The most encouraging sign that COVID-19 is on the wane is found in the seven-day test positivity rate. The statewide rate reported on Tuesday, 4.2, is below the five-percent threshold that state officials say is a concerning sign of disease spread, where it was just last week. While individual areas may vary and the coronavirus and its variants are still active, the downward trend is a clear signal that a slight two-month surge in March and April has subsided. Officials have said the increases in the number of fully vaccinated individuals accounts for a significant portion of that reduction.
St. Louis County’s rate remained steady at 2.8, still significantly lower than statewide.
Federal report
Only Maine, West Virginia, Wyoming, Colorado and Delaware have worse case rates per 100,000 residents than Minnesota, according to the weekly federal COVID-19 State Profile Report released on Tuesday.
Computing case rates per 100,000 people allows an apples-to-apples comparison of the prevalence of new cases across states. California leads the nation in this measure with a rate of 3,799 new cases per 100,000. At 5,607, Minnesota’s rate is 48 percent higher.
And while northern St. Louis County continues to enjoy the lowest seven-day average of daily cases the area has seen since February, the news in the federal report wasn’t as good for the county as a whole. St. Louis County is in the report’s top 12 counties in the state for newly reported daily cases.
The six North Country zip code areas monitored by the Timberjay helped to fuel that standing, as six new cases reported last week in the Cook, Orr, and Tower zips put the area slightly above the 5.3 rate for the northern portion of the county.
Vaccine progress
Vaccine doses administered last week totaled 226,718, the lowest weekly total since mid-February, and would have been much lower if not for the addition of about 60,000 doses administered to newly eligible 12 to 15-year-olds.
While state health officials sent out notifications that information for 12-to-15 vaccinations would be included on the Vaccine Data dashboard starting Tuesday morning, some features of the new data set were still unavailable on Wednesday. The Timberjay obtained the information from an alternative official source.
Overall, 2.5 million Minnesotans are now fully vaccinated, with another 350,000 having received their first dose of the vaccine. Sixty-four percent of those age 16 and over have now received at least one vaccine dose, edging upward toward the state’s goal of 70 percent.
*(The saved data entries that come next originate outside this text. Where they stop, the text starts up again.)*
Lemma candidate_score_strict slot_req current t :
  candidate_score false slot_req current t
  = if is_blocked t slot_req || on_day_off t slot_req then None
    else candidate_score true slot_req current t.
Proof.
  unfold SimpleMain.candidate_score.
  destruct (is_premasters_violation t _ _), (is_blocked t slot_req),
    (on_day_off t slot_req); reflexivity.
Qed.

Lemma candidate_score_relaxed slot_req current t :
  is_Some (candidate_score true slot_req current t)
  ↔ is_premasters_violation t (day slot_req) (slot slot_req) = false
    ∧ is_ta_already_assigned_to_slot t slot_req current = false
    ∧ exceeds_hour_allocation ta_list request_course_id t slot_req current = false
    ∧ violates_tutorial_lab_independence policies ta_list t slot_req current = false
    ∧ violates_tutorial_lab_number_matching policies ta_list t slot_req current = false.
Proof.
  unfold SimpleMain.candidate_score.
  destruct (is_premasters_violation t _ _),
    (is_ta_already_assigned_to_slot t slot_req current),
    (exceeds_hour_allocation ta_list request_course_id t slot_req current),
    (violates_tutorial_lab_independence policies ta_list t slot_req current),
    (violates_tutorial_lab_number_matching policies ta_list t slot_req current);
    simpl; split; intros H; try (by destruct H as [? [=]]);
    try (destruct H as (?&?&?&?&?); discriminate); try eauto.
Qed.

Lemma omap_filter {A B} (f : A → option B) (P : A → Prop)
    `{∀ x, Decision (P x)} (l : list A) :
  omap f (filter P l) = omap (λ x, if decide (P x) then f x else None) l.
Proof.
  induction l as [|x l IH]; [done|].
  rewrite filter_cons. simpl. change (list_omap A B) with (@omap list _ A B) in *.
  destruct (decide (P x)); simpl; change (list_omap A B) with (@omap list _ A B);
    by rewrite IH.
Qed.

Lemma candidates_strict_relaxed slot_req current available_tas :
  candidates_for slot_req current available_tas false
  = candidates_for slot_req current
      (filter (λ t, is_blocked t slot_req = false ∧ on_day_off t slot_req = false)
              available_tas)
      true.
Proof.
  unfold get_all_candidate_tas_for_slot. rewrite omap_filter.
  do 2 f_equal. apply list_omap_ext, Forall2_same_length_lookup.
  split; [done|]. intros i t t' Ht Ht'. rewrite Ht in Ht'. injection Ht' as <-.
  rewrite candidate_score_strict.
  destruct (decide (is_blocked t slot_req = false ∧ on_day_off t slot_req = false))
    as [[-> ->]|Hn]; [done|].
  destruct (is_blocked t slot_req), (on_day_off t slot_req); simpl; try done.
  by destruct Hn.
Qed.

Lemma candidates_relaxed_elem slot_req current available_tas t :
  t ∈ candidates_for slot_req current available_tas true
  ↔ t ∈ available_tas
    ∧ is_premasters_violation t (day slot_req) (slot slot_req) = false
    ∧ is_ta_already_assigned_to_slot t slot_req current = false
    ∧ exceeds_hour_allocation ta_list request_course_id t slot_req current = false
    ∧ violates_tutorial_lab_independence policies ta_list t slot_req current = false
    ∧ violates_tutorial_lab_number_matching policies ta_list t slot_req current = false.
Proof.
  rewrite <- candidate_score_relaxed.
  unfold get_all_candidate_tas_for_slot.
  rewrite list_elem_of_fmap. split.
  - intros ([t' score] & -> & Hin). simpl.
    apply sorted_elem_of, list_elem_of_omap in Hin as (t'' & Hin & Hs).
    destruct (candidate_score true slot_req current t'') eqn:E; [|done].
    simpl in Hs. injection Hs as -> ->. split; [done|]. by rewrite E.
  - intros [Hin [score Hs]]. exists (t, score). split; [done|].
    apply sorted_elem_of, list_elem_of_omap. exists t. split; [done|].
    by rewrite Hs.
Qed.

(** C5 (amended): the strict candidates are the relaxed candidates among
    the TAs that are neither blocked nor on their day off for the slot, so
    relaxation drops exactly these two filters; a TA is a relaxed
    candidate exactly when it passes the premasters rule, the
    double-booking test, the per-course hour cap and the independence and
    number-matching filters; and a call of the driver takes the relaxed
    list when, and only when, its strict list is empty, at the depth of
    that call. *)
Theorem C5_relaxation_drops_soft_filters shuffle variation_seed depth slot_req
    current available_tas :
  candidates_for slot_req current available_tas false
  = candidates_for slot_req current
      (filter (λ t, is_blocked t slot_req = false ∧ on_day_off t slot_req = false)
              available_tas)
      true
  ∧ (∀ t,
       t ∈ candidates_for slot_req current available_tas true
       ↔ t ∈ available_tas
         ∧ is_premasters_violation t (day slot_req) (slot slot_req) = false
         ∧ is_ta_already_assigned_to_slot t slot_req current = false
         ∧ exceeds_hour_allocation ta_list request_course_id t slot_req current = false
         ∧ violates_tutorial_lab_independence policies ta_list t slot_req current
           = false
         ∧ violates_tutorial_lab_number_matching policies ta_list t slot_req current
           = false)
  ∧ candidates_at policies ta_list request_course_id shuffle variation_seed depth
      slot_req current
    = (let candidates :=
         if decide (candidates_for slot_req current ta_list false = [])
         then candidates_for slot_req current ta_list true
         else candidates_for slot_req current ta_list false in
       if decide (candidates = [] ∨ variation_seed = 0) then candidates
       else shuffle (variation_seed + depth) candidates).
Proof.
  split; [apply candidates_strict_relaxed|].
  split; [intros t; apply candidates_relaxed_elem|].
  unfold candidates_at. cbv zeta.
  destruct (decide (candidates_for slot_req current ta_list false = [])) as [He|Hs];
    repeat case_decide; try done; tauto.
Qed.

End DriverFacts.

Section DriverExamples.
Import SimpleMain DriverExample.

(** The only TA of the request has Sunday off and the slot is on Sunday:
    the strict list is empty, the relaxed list holds the TA, the TA is
    placed, and the stored schedule is a success with no violation
    counted.  In the schedule for the whole week the single TA is given
    all thirty slots, sixty hours. *)
Lemma C5_relaxed_placement_unreported :
  get_all_candidate_tas_for_slot Example.no_policies [ta_sunday_off] 1
    sunday_tutorial [] [ta_sunday_off] false = []
  ∧ get_all_candidate_tas_for_slot Example.no_policies [ta_sunday_off] 1
      sunday_tutorial [] [ta_sunday_off] true = [ta_sunday_off]
  ∧ sched_assignments day_off_schedule
    = [test_assignment "Course One" sunday_tutorial ta_sunday_off]
  ∧ stat_policy_violations day_off_schedule = 0%nat
  ∧ sched_success day_off_schedule = true
  ∧ sched_success whole_week_schedule = true
  ∧ Py.sumZ (a_duration <$> filter (λ a, a_ta_name a = t_name ta_a)
                                   (sched_assignments whole_week_schedule)) = 60.
Proof. repeat split; vm_compute; reflexivity. Qed.

End DriverExamples.

(** ** Dependence on the random generator *)

Section Determinism.
Import SimpleMain CourseScheduler.
Variable policies : SchedulingPolicies.
Variable ta_list : list TAd.
Variable request_course_id : Z.
Variable course_data_name : string.
Variable expired : nat → bool.

Lemma candidates_at_unseeded shuffle1 shuffle2 depth slot_req current :
  candidates_at policies ta_list request_course_id shuffle1 0 depth slot_req current
  = candidates_at policies ta_list request_course_id shuffle2 0 depth slot_req current.
Proof. unfold candidates_at. by repeat case_decide. Qed.

(** C4 (amended): with the variation seed 0 the backtracking driver never
    consults the random generator: for any two generators it returns the
    same success flag, assignments and failed slots on the same inputs and
    the same clock.  Without fairness mode [optimize_assignments] returns
    its input whatever the generator.  ([schedule_all_courses] has no
    generator among its inputs at all.) *)
Theorem C4_unseeded_driver_ignores_generator shuffle1 shuffle2 max_depth
    slots_to_assign current depth clock :
  intelligent_backtrack_assignment policies ta_list request_course_id
    course_data_name shuffle1 expired max_depth 0 slots_to_assign current depth clock
  = intelligent_backtrack_assignment policies ta_list request_course_id
      course_data_name shuffle2 expired max_depth 0 slots_to_assign current depth clock
  ∧ ∀ shuffle i e n st c asg,
      optimize_assignments shuffle (mkPolicies i e n false) st c asg = asg.
Proof.
  split; [|done].
  revert current depth clock.
  induction slots_to_assign as [|slot_req remaining IH]; intros current depth clock.
  - reflexivity.
  - cbn [intelligent_backtrack_assignment].
    case_bool_decide; [done|]. destruct (expired clock); [done|].
    rewrite (candidates_at_unseeded shuffle1 shuffle2).
    generalize (S clock).
    induction (candidates_at policies ta_list request_course_id shuffle2 0 depth
                 slot_req current) as [|t l IHl]; intros k; [done|].
    rewrite IH.
    destruct (intelligent_backtrack_assignment _ _ _ _ shuffle2 _ _ _ _ _ _ _)
      as [[[ok fin] failed] k'].
    destruct ok; [done|]. apply IHl.
Qed.

End Determinism.

Section DeterminismExamples.
Import Example Runs CourseScheduler DriverExample.

(** Reversal and the identity are both outcomes of a shuffle.  On the
    fairness run of [course_five], [optimize_assignments] returns the
    assignments in the order the generator produced; and the schedule the
    driver stores for one Sunday tutorial and two free TAs names the TA the
    shuffle put first. *)
Lemma C4_result_depends_on_generator :
  (∀ l : list ScheduleAssignment, @rev _ l ≡ₚ l)
  ∧ optimize_assignments (λ l, l) fairness_only uneven_run.1 course_five
      (assignments (global_schedule uneven_run.2))
    ≠ optimize_assignments (@rev _) fairness_only uneven_run.1 course_five
        (assignments (global_schedule uneven_run.2))
  ∧ SimpleMain.sched_assignments
      (SimpleMain.simple_fallback_schedule no_policies [ta_a; ta_b] 1 "Course One"
         keep_order never_expired 1 [sunday_tutorial])
    ≠ SimpleMain.sched_assignments
        (SimpleMain.simple_fallback_schedule no_policies [ta_a; ta_b] 1 "Course One"
           reverse_order never_expired 1 [sunday_tutorial]).
Proof.
  split; [intros l; symmetry; apply Permutation_rev|].
  split; vm_compute; intros H; discriminate H.
Qed.
(* ===== verification/_CoqProject ===== *)
-Q . S2P
Prelude.v
GoTime.v
Proc.v
RelyGuarantee.v
Schedules.v
GoStrings.v
GoUrl.v
UrlProps.v
GoEncoding.v
GoJson.v
GoHttp.v
GoText.v
Errors.v
Tokens.v
Config.v
Claims.v
ClientState.v
Schedule.v
ScheduleProps.v
Persistence.v
SessionSpec.v
World.v
Events.v
Lifecycle.v
Refresh.v
Login.v
Logout.v
Redirects.v
FlowProps.v
Session.v
Supervisor.v
Interference.v
Actions.v
Threads.v
Supervision.v
Client.v
Scenario.v
ClientProps.v
Races.v
Options.v
Transport.v
Eventbus.v
Filesystem.v
Filestore.v
FilestoreInv.v
FilestoreProps.v
FilestoreCrash.v
Filebackend.v
FileClient.v
Platform.v
Loopback.v
Provider.v
ProviderInv.v
ProviderProps.v
ProviderFlow.v
ProviderLogin.v
ProviderAzp.v
Emitter.v
CoverageProfile.v
CoverageProfileProps.v
CoverageGate.v
CoverageGateProps.v
CoverageReport.v
Mobileflow.v
MobileProps.v
Desktopflow.v
DesktopInv.v
DesktopProps.v
MobileLogin.v
DesktopLogin.v
Cli.v
CliProps.v
(* ===== verification/Prelude.v ===== *)
(** * A verification development for go-pkceflow

    The library under [src/] implements the OAuth 2.0 authorization code flow with
    PKCE for native applications: a [Client] that logs in, keeps an access token
    fresh, recovers from failed persistence and logs out; flow handlers that open
    the system browser and receive the callback; an encrypted token file; an event
    bus.  The development models that code as the goroutines it consists of and
    proves properties of every interleaving of any number of concurrent callers.

    ** How programs are modelled

    A Go function that touches shared state is a [prog] of [Proc.v]: a tree of
    atomic actions on a world, locking and unlocking, questions to the environment
    (network, browser, clock, disk, randomness), selects, loops and [go]
    statements.  A critical section under a mutex that is never held across
    another node is one action.  [Proc.v] gives a sequential runner (fuel bounds
    the iterations of each loop; a witness shows the fuel it uses suffices) and the
    interleaving semantics [step]; [reachable] configurations start without
    goroutines, any entry point may be called at any time in a new goroutine, and
    the environment may act between two actions.  Loops need no fuel there.
    [RelyGuarantee.v] is a logic for it, proved sound once ([reachable_ok]): each
    component instantiates [RG_laws] with its invariant, its locks with their order
    and the roles that goroutines own.  [Schedules.v] runs chosen goroutines of a
    configuration and shows that what it executes is reachable, which is how the
    theorems about all interleavings are applied to concrete executions.

    Integers have the width of the code where they can wrap ([wrap_u64]); times are
    instants in nanoseconds, and [Time.Sub] saturates as in Go ([GoTime.v]); strings
    are byte strings.  [GoStrings.v], [GoUrl.v], [GoEncoding.v], [GoJson.v],
    [GoHttp.v] and [GoText.v] model the parts of Go's standard library the code uses
    (strings; net/url; base64 and the decoding half of encoding/json; encoding a
    string, which decoding undoes; requests and their forms; bufio, strconv and path),
    [UrlProps.v] the facts about them that several components share.

    ** The client (package pkceflow)

    - [Errors.v] errors.go; [Tokens.v] state.go, interfaces.go (the persistence
      interface is the class [TokenPersistence] with its laws) and the memory
      stores; [Config.v] config.go; [Claims.v] claims.go and checkAuthorizedParty of
      verify.go.
    - [ClientState.v] the fields of [Client] under [Client.mu] and the helpers that
      run under it; [Schedule.v] the critical sections of the refresh supervisor
      (pkceflow.go); [Persistence.v] those of the recovery of a failed Save
      (persistence.go).
    - [World.v] all the memory that goroutines share, with contexts and ghost state;
      [Events.v] events.go, [Lifecycle.v] lifecycle.go, [Refresh.v] refresh.go,
      [Login.v] login.go, [Logout.v] logout.go, [Session.v] Init and RestoreSession
      of client.go, [Supervisor.v] the loops of pkceflow.go and persistence.go with
      their start and stop, [Client.v] the queries, AccessToken, TokenFn and the list
      of entry points, [Options.v] options.go and the constructor New with its
      defaults, [Redirects.v] the HTTP client of the revocation request over the
      redirect loop of net/http; [Transport.v] transport.go.
    - [SessionSpec.v] is the abstract specification: an automaton whose observations
      are the commits of the program.  [Interference.v] holds the invariant and the
      lock discipline, [Actions.v], [Threads.v] and [Supervision.v] the proof of each
      function, [ClientProps.v] the theorems, [Scenario.v] a concrete execution with
      a login, a shared refresh and a logout to which they are applied.

    What is shown: every interleaving refines the session automaton, so logins
    commit only while they are the last admitted operation, a logout is final until
    a later login (for calls that look at the state after it), a refresh keeps the subject and is single flight, and the store
    is coherent with memory whenever no commit is in progress; events are emitted
    in commit order, one at a time; one browser flow at a time; neither of the two
    mutexes that are held across calls (of the store and the clock) is held while a
    request, the browser, the emitter, the logger or a select is waited for; no deadlock and no nil dereference.
    [ScheduleProps.v] bounds when, how often and how closely spaced the supervisor
    refreshes; [Races.v] shows, for every state and by a run that gets there, that an
    integrity block is lost when the supervisor ends its claim as expired.  [FlowProps.v] characterises what callbacks, ID tokens, endpoints
    and configurations are accepted and what the logout URL contains.  [Options.v]
    shows when New succeeds, what the Client is made of and that its state stays
    well formed in every interleaving; [Redirects.v] that a revocation is one
    request, wherever the endpoint redirects.

    ** The flow handlers

    - [Mobileflow.v], [MobileProps.v]: mobileflow/mobileflow.go, deep links.  Unicode
      case folding beyond ASCII is a parameter.
    - [Loopback.v], [Desktopflow.v], [DesktopInv.v], [DesktopProps.v]:
      desktopflow/desktopflow.go, the loopback callback broker with its server, its
      grace timer and its concurrent requests.  net/http is the source of requests:
      a request is a path and a raw query; [ServeMux]'s redirect of unclean paths
      happens before the handler.
    - [MobileLogin.v] and [DesktopLogin.v] compose them with [Login]: what a flow
      returns, in any interleaving, and what [Login] then reads.
    - [Eventbus.v]: eventbus/deferred.go.

    What is shown: a flow only returns callbacks that satisfy its own checks, one
    delivery each; a cancelled flow swallows nothing; the server runs exactly while
    it is needed; only loopback addresses are bound; the bus preserves order.

    ** The file store (package filestore)

    [Filesystem.v] models a directory that may crash: unsynced data and names may be
    lost.  [Filestore.v] models filestore.go, privatefile.go, encrypt.go,
    permissions.go, machineid.go and syncdir_posix.go over it; every system call may
    fail.  JSON, AES-GCM and SHA-256 are the class [Codec], of which only the round
    trips are assumed.  [FilestoreInv.v], [FilestoreProps.v] and [FilestoreCrash.v]
    show that no crash, at any moment of any interleaving, leaves a torn token
    file or loses a Save that returned nil, and that all callers ever use one
    fallback key.  [Platform.v] has what depends on the platform: DefaultDir and
    NewDefault on Unix, the machine identifier on Linux, macOS and Windows from what the
    file, the command or the registry yields, and the command that opens a browser; two
    applications whose identifiers are path elements get different directories.

    [Filebackend.v] makes the store, as one process uses it on a POSIX system, an instance
    of [TokenPersistenceLaws]: a script says which system calls fail, every method
    ends, and what it does is a run of the interleaving semantics above.  JSON drops the
    monotonic reading and the location of a time: a state it can represent
    ([represented]) comes back from a Load with the same tokens and instants, one that it
    keeps ([roundtrips]) as it was; [recovers] says both.  [FileClient.v] puts a Client over
    it: the tokens in memory and what a crash leaves in the directory.

    ** The test provider (package oidctest)

    - [Provider.v]: fakeserver.go and hooks.go, every endpoint, hook and setter of the
      server as concurrent goroutines.  RSA keys and the serialisation of signed
      tokens belong to the environment, SHA-256 is a parameter.  [ProviderInv.v] and
      [ProviderProps.v]: in every interleaving a code is exchanged at most once, by
      the request it was issued for; refresh tokens rotate; every signing key is in
      the key set.
    - [ProviderFlow.v] (flowhandler.go), [ProviderLogin.v] and [ProviderAzp.v] compose
      it with the client: a login and a refresh of this client run through and yield what
      the client checks, and a forced azp claim is read back as it was given.
    - [Emitter.v]: emitter.go, no wakeup is lost.

    ** The coverage gate (.github/scripts/coveragecheck)

    [CoverageProfile.v] models the parsers of the profile and of go list's output,
    [CoverageGate.v] the evaluation and the run, [CoverageReport.v] what is printed, in
    float64 arithmetic, and the exit status.  [CoverageProfileProps.v]: the parser
    computes the sums over the blocks or refuses the profile; [CoverageGateProps.v]: the
    gate passes exactly when the policy holds of these sums, in whatever order
    maps are visited; the report has a line that says so exactly when it fails.

    ** The example program (examples/cli)

    [Cli.v] models main.go over the handler and the configuration above: flags, output and
    calls, with the answers of the client and the store from the environment and the
    typed text as an input.  [CliProps.v]: whatever they are it comes to its end, with as
    many iterations of its loop as there are lines and one more, and makes the calls of
    a session in order.

    ** Not modelled

    - RedactedString of config.go (formatting for logs), and log messages beyond the
      fact that they are written; the HTML pages of the desktop flow are parameters.
    - Path rules of Windows, starting processes, listening on sockets,
      timers other than as alternatives of a select.
    - The file store as a [TokenPersistence] on Windows (the instance is that of a
      POSIX system), or with several processes at one directory, of which one may save
      what another one then loads: the theorems about the file store hold of both. *)
From stdpp Require Export base tactics list gmap strings.
From Stdlib Require Export ZArith Lia.

#[global] Open Scope Z_scope.

(** * Record update *)

(** [Settable R] packages the eta expansion of a record constructor; from it
    the update function of every field is derived by pattern abstraction. *)
Class Settable (R : Type) := eta_expand : R -> R.

Class Field {R T : Type} (proj : R -> T) := field_update : (T -> T) -> R -> R.

Ltac derive_field :=
  lazymatch goal with
  | |- @Field ?R ?T ?proj =>
      let inst := constr:(_ : Settable R) in
      let body := eval hnf in inst in
      lazymatch eval pattern proj in body with
      | ?build _ =>
          let upd := constr:(fun (u : T -> T) => build (fun r => u (proj r))) in
          let upd := eval cbv beta in upd in
          exact upd
      end
  end.

#[export] Hint Extern 0 (Field _) => derive_field : typeclass_instances.

Definition set {R T : Type} (proj : R -> T) {F : Field proj} (u : T -> T) (r : R) : R :=
  F u r.
Arguments set {R T} proj {F} u r /.

Declare Scope go_scope.
Delimit Scope go_scope with go.
#[global] Open Scope go_scope.

Notation "r <| proj := v |>" := (set proj (fun _ => v) r)
  (at level 1, left associativity, proj at level 20, v at level 99) : go_scope.

(** * Results: Go's [(value, error)] pairs where exactly one side is meaningful *)

Definition result (E A : Type) : Type := E + A.
Abbreviation Err := inl (only parsing).
Abbreviation Ok := inr (only parsing).

Definition is_ok {E A} (r : result E A) : bool :=
  match r with inl _ => false | inr _ => true end.

(** * Machine integers *)

(** Go's [uint64] and (on the 64-bit targets) [uint] arithmetic wraps modulo
    2^64; [int64], hence [time.Duration], wraps into two's complement. *)
Definition u64_modulus : Z := 2 ^ 64.
Definition u64_max : Z := 2 ^ 64 - 1.
Definition wrap_u64 (z : Z) : Z := z mod u64_modulus.
Definition min_i64 : Z := - 2 ^ 63.
Definition max_i64 : Z := 2 ^ 63 - 1.
Definition wrap_i64 (z : Z) : Z := (z + 2 ^ 63) mod 2 ^ 64 - 2 ^ 63.
Definition is_u64 (z : Z) : Prop := 0 <= z < u64_modulus.

Create HintDb go discriminated.
Create Rewrite HintDb gorw.

Lemma wrap_u64_range z : is_u64 (wrap_u64 z).
Proof. unfold is_u64, wrap_u64, u64_modulus. apply Z.mod_pos_bound. lia. Qed.

Lemma wrap_u64_id z : is_u64 z -> wrap_u64 z = z.
Proof. intros H. apply Z.mod_small. exact H. Qed.

Lemma wrap_u64_succ_ne z : wrap_u64 (z + 1) <> z.
Proof.
  unfold wrap_u64, u64_modulus. intros H.
  pose proof (Z.mod_pos_bound (z + 1) (2 ^ 64) ltac:(lia)).
  pose proof (Z.div_mod (z + 1) (2 ^ 64) ltac:(lia)). lia.
Qed.

Lemma wrap_i64_id z : min_i64 <= z <= max_i64 -> wrap_i64 z = z.
Proof.
  unfold min_i64, max_i64, wrap_i64. intros H.
  rewrite Z.mod_small by lia. lia.
Qed.

Lemma wrap_i64_range z : min_i64 <= wrap_i64 z <= max_i64.
Proof.
  unfold wrap_i64, min_i64, max_i64.
  pose proof (Z.mod_pos_bound (z + 2 ^ 63) (2 ^ 64) ltac:(lia)). lia.
Qed.

#[export] Hint Resolve wrap_u64_range wrap_i64_range : go.

(** * Tactics *)

(** Case analysis on the innermost discriminee of a [match] in the goal,
    keeping the equation. *)
Ltac destruct_inner t k :=
  lazymatch t with
  | context [match ?s with _ => _ end] => destruct_inner s k
  | _ => k t
  end.

Ltac case_goal :=
  match goal with
  | |- context [match ?s with _ => _ end] =>
      destruct_inner s ltac:(fun t => destruct t eqn:?)
  end.

Ltac case_hyp H :=
  match type of H with
  | context [match ?s with _ => _ end] =>
      destruct_inner s ltac:(fun t => destruct t eqn:?)
  end.

(** Boolean reflection for the comparisons the models use. *)
Ltac bool_to_prop :=
  repeat match goal with
  | H : (_ <? _) = true |- _ => apply Z.ltb_lt in H
  | H : (_ <? _) = false |- _ => apply Z.ltb_ge in H
  | H : (_ <=? _) = true |- _ => apply Z.leb_le in H
  | H : (_ <=? _) = false |- _ => apply Z.leb_gt in H
  | H : (_ =? _) = true |- _ => apply Z.eqb_eq in H
  | H : (_ =? _) = false |- _ => apply Z.eqb_neq in H
  | H : (_ && _)%bool = true |- _ => apply andb_prop in H; destruct H
  | H : (_ || _)%bool = false |- _ => apply orb_false_elim in H; destruct H
  | H : negb _ = true |- _ => apply negb_true_iff in H
  | H : negb _ = false |- _ => apply negb_false_iff in H
  | H : bool_decide _ = true |- _ => apply bool_decide_eq_true in H
  | H : bool_decide _ = false |- _ => apply bool_decide_eq_false in H
  end.

(** Reduce record updates and projections. *)
Ltac rsimpl := cbn -[Z.add Z.sub Z.mul Z.ltb Z.leb Z.eqb Z.quot Z.modulo Z.pow wrap_u64 wrap_i64] in *.

(** * Lists and options *)

Lemma last_app_singleton {A} (l : list A) x : last (l ++ [x]) = Some x.
Proof. apply last_snoc. Qed.
#[export] Hint Rewrite @last_app_singleton : gorw.

Definition option_eqb {A} `{EqDecision A} (x y : option A) : bool := bool_decide (x = y).
(* ===== verification/GoTime.v ===== *)
(** Go's [time] package, as far as the library uses it: instants, durations
    and the comparisons on them.  Models [time.Time], [time.Duration] and their
    methods [IsZero], [Before], [After], [Add] and [Sub]. *)
From S2P Require Import Prelude.

(** A [time.Time]: [inst] is the instant in nanoseconds since the zero Time
    (January 1, year 1, UTC); [rep] stands for what [==] on the struct sees
    beyond the instant (location pointer, presence of a monotonic reading).
    The comparison methods look at the instant only; [==] looks at both.  The
    monotonic reading is taken to advance with the instant. *)
Record Time := mkTime { inst : Z; rep : N }.

#[export] Instance Time_eq_dec : EqDecision Time.
Proof. solve_decision. Defined.
#[export] Instance Time_countable : Countable Time.
Proof. by refine (inj_countable' (fun t => (inst t, rep t)) (fun p => mkTime p.1 p.2) _); intros []. Defined.

Definition zeroTime : Time := mkTime 0 0.
Definition IsZeroTime (t : Time) : bool := inst t =? 0.
Definition Before (t u : Time) : bool := inst t <? inst u.
Definition After (t u : Time) : bool := inst u <? inst t.
Definition AddDur (t : Time) (d : Z) : Time := mkTime (inst t + d) (rep t).

(** [Sub] saturates to the minimum or maximum Duration. *)
Definition SubTime (t u : Time) : Z :=
  Z.max min_i64 (Z.min max_i64 (inst t - inst u)).

Definition Nanosecond : Z := 1.
Definition Second : Z := 1000000000.
Definition Minute : Z := 60 * Second.
Definition Hour : Z := 60 * Minute.

Lemma AddDur_inst t d : inst (AddDur t d) = inst t + d.
Proof. reflexivity. Qed.

Lemma Before_spec t u : Before t u = true <-> inst t < inst u.
Proof. apply Z.ltb_lt. Qed.

Lemma Before_ge t u : Before t u = false <-> inst u <= inst t.
Proof. apply Z.ltb_ge. Qed.

Lemma Before_irrefl t : Before t t = false.
Proof. apply Before_ge. lia. Qed.

Lemma SubTime_exact t u :
  min_i64 <= inst t - inst u <= max_i64 -> SubTime t u = inst t - inst u.
Proof. unfold SubTime. lia. Qed.

Lemma SubTime_range t u : min_i64 <= SubTime t u <= max_i64.
Proof. unfold SubTime, min_i64, max_i64. lia. Qed.

#[export] Hint Rewrite AddDur_inst : gorw.

Ltac time_to_Z :=
  unfold After, IsZeroTime in *;
  repeat match goal with
  | H : Before _ _ = true |- _ => apply Before_spec in H
  | H : Before _ _ = false |- _ => apply Before_ge in H
  | |- Before _ _ = true => apply Before_spec
  | |- Before _ _ = false => apply Before_ge
  end; rewrite ?AddDur_inst in *; bool_to_prop.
Also on Tuesday, the state reported that 2,550 people who have been fully vaccinated, one-tenth of a percent of the overall total, have subsequently contracted COVID-19 in what officials term as breakthrough infections. Twenty-six of those patients, average age 74, died after hospitalization.
State infectious disease director Kris Ehresmann said that the tiny percentage of breakthrough infections shows that vaccines work.
“The data … strengthen the argument that vaccine is a significantly valuable tool in this fight against COVID,” she said.
A report from the Centers for Disease Control on breakthrough infections reinforced Ehresmann’s statement.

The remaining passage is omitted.